How to complete this task:
Read the data below line by line and copy each one with "addresses" in it.
*** Data supplied Section Begins ***
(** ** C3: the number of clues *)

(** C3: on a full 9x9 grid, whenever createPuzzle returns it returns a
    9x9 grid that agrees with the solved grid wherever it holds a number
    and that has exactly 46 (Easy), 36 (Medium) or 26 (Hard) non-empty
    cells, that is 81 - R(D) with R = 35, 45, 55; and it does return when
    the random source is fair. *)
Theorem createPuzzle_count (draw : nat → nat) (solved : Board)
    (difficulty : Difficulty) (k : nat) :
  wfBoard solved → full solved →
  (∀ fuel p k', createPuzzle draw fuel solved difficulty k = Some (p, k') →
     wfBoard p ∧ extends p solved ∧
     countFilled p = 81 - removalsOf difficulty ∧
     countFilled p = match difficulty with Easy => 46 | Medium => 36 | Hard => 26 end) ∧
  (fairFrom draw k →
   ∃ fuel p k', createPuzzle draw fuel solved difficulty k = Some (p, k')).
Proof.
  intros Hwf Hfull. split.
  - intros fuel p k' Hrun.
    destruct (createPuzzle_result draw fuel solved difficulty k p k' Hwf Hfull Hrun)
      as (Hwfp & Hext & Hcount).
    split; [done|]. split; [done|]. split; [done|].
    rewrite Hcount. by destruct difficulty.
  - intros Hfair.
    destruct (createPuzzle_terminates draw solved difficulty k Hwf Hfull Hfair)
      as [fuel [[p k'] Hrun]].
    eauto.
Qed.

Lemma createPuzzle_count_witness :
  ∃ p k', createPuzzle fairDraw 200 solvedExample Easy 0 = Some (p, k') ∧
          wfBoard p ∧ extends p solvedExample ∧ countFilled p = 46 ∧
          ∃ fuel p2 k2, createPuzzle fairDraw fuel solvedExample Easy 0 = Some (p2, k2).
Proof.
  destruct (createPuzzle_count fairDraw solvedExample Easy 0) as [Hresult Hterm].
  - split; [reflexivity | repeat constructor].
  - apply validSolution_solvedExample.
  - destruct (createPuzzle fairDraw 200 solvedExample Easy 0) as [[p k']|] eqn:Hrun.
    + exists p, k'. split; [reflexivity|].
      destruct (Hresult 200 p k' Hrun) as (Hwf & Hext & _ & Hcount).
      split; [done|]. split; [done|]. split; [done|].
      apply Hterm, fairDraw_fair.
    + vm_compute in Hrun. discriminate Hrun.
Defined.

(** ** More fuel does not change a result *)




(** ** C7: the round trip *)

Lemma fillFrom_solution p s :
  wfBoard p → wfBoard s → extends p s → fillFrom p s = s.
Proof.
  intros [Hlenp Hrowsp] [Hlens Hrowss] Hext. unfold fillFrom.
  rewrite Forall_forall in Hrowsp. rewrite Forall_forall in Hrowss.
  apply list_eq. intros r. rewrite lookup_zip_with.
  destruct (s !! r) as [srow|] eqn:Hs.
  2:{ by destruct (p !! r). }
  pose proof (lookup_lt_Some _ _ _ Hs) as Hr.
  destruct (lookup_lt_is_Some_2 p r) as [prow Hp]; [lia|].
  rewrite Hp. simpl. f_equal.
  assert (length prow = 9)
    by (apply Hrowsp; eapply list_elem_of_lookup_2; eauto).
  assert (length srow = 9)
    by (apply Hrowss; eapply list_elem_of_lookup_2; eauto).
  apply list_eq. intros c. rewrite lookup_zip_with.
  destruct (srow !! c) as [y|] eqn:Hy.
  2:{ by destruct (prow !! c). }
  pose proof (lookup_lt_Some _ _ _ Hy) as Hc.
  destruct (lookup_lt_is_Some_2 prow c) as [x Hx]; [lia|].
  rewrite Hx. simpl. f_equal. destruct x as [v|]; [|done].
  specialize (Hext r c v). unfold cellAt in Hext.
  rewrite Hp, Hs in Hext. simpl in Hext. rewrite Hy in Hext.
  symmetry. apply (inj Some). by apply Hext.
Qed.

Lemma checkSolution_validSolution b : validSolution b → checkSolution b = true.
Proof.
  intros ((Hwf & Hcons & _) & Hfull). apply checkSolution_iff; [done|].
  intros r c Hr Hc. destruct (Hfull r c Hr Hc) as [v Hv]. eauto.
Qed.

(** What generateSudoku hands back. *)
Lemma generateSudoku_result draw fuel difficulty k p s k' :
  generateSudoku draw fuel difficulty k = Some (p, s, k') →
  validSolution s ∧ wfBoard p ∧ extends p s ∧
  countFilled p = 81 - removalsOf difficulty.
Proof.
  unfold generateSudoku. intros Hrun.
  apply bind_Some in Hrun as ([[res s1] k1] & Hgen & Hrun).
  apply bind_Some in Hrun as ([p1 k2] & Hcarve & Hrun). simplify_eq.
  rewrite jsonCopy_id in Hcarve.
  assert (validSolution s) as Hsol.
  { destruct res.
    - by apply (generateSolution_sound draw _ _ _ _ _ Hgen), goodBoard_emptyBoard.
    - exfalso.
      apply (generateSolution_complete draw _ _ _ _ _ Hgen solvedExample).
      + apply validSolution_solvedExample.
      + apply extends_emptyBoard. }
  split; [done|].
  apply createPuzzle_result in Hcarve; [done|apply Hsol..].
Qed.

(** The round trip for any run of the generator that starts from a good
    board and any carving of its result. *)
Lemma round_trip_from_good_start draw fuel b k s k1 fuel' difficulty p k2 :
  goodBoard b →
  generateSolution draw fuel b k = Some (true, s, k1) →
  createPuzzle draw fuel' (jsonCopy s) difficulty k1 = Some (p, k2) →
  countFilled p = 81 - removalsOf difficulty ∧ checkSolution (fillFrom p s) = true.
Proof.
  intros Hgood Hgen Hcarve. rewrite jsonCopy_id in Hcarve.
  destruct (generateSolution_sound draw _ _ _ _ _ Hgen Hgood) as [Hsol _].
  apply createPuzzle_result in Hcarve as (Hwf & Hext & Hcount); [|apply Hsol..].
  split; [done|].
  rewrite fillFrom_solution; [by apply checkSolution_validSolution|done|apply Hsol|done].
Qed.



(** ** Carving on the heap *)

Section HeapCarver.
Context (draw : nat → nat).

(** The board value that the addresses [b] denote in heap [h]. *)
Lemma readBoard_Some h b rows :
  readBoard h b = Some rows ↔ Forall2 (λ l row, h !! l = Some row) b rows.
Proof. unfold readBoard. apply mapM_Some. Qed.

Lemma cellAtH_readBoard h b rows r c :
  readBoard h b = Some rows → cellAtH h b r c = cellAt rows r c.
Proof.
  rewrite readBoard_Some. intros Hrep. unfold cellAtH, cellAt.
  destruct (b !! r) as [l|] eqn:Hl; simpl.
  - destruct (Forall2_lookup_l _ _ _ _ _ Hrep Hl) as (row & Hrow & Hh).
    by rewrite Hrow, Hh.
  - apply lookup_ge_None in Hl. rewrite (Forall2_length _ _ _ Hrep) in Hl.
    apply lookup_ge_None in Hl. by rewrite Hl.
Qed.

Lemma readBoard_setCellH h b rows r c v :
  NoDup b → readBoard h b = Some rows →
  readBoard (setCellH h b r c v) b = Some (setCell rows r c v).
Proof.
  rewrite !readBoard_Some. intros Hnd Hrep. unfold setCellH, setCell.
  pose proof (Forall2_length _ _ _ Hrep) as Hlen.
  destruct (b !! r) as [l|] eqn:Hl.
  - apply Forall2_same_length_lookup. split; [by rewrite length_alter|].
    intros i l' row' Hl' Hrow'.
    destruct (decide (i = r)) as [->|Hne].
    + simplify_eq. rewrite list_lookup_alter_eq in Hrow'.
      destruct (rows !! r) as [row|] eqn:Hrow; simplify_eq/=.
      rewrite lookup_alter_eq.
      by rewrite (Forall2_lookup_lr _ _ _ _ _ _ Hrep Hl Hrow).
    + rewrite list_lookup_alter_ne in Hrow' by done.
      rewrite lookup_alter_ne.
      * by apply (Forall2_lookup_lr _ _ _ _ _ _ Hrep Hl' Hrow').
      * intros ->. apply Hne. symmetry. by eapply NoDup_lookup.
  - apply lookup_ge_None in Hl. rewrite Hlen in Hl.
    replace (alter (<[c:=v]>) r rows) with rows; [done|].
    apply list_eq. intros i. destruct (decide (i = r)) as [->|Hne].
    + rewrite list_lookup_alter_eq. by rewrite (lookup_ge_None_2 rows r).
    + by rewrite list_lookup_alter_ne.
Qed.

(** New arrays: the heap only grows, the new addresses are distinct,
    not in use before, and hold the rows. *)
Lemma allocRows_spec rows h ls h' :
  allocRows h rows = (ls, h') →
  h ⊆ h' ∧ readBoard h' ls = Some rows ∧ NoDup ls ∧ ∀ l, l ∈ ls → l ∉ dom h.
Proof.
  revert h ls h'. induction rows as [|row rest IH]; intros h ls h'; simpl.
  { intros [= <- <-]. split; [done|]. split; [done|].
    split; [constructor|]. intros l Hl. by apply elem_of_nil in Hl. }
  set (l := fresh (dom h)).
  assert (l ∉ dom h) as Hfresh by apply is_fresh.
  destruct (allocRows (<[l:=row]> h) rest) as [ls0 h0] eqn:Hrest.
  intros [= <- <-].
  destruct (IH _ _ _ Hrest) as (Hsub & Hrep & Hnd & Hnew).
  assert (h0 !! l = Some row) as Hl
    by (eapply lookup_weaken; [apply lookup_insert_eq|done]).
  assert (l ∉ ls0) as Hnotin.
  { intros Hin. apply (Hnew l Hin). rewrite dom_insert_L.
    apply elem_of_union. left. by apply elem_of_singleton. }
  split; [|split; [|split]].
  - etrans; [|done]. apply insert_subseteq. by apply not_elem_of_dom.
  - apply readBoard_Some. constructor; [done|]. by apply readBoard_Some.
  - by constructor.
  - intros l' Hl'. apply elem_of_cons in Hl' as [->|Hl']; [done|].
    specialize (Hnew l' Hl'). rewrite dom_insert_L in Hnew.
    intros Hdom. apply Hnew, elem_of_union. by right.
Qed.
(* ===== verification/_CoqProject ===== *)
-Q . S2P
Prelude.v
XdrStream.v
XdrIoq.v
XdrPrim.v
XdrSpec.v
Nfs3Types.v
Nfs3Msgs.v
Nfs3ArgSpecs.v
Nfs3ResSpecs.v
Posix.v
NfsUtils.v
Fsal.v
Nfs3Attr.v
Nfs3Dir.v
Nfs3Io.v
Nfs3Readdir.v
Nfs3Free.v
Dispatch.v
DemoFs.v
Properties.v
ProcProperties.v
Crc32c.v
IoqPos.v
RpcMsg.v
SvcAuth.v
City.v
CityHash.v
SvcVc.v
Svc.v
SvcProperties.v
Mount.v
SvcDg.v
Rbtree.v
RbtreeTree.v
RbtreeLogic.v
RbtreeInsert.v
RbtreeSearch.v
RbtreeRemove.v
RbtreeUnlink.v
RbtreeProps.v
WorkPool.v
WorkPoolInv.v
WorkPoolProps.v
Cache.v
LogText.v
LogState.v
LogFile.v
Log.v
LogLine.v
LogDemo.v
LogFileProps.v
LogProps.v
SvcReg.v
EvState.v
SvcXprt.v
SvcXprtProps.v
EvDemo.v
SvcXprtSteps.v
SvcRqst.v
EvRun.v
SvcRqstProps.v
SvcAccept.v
*** Data supplied Section Ends ***
Output below:
(** The board value that the addresses [b] denote in heap [h]. *)
(** New arrays: the heap only grows, the new addresses are distinct,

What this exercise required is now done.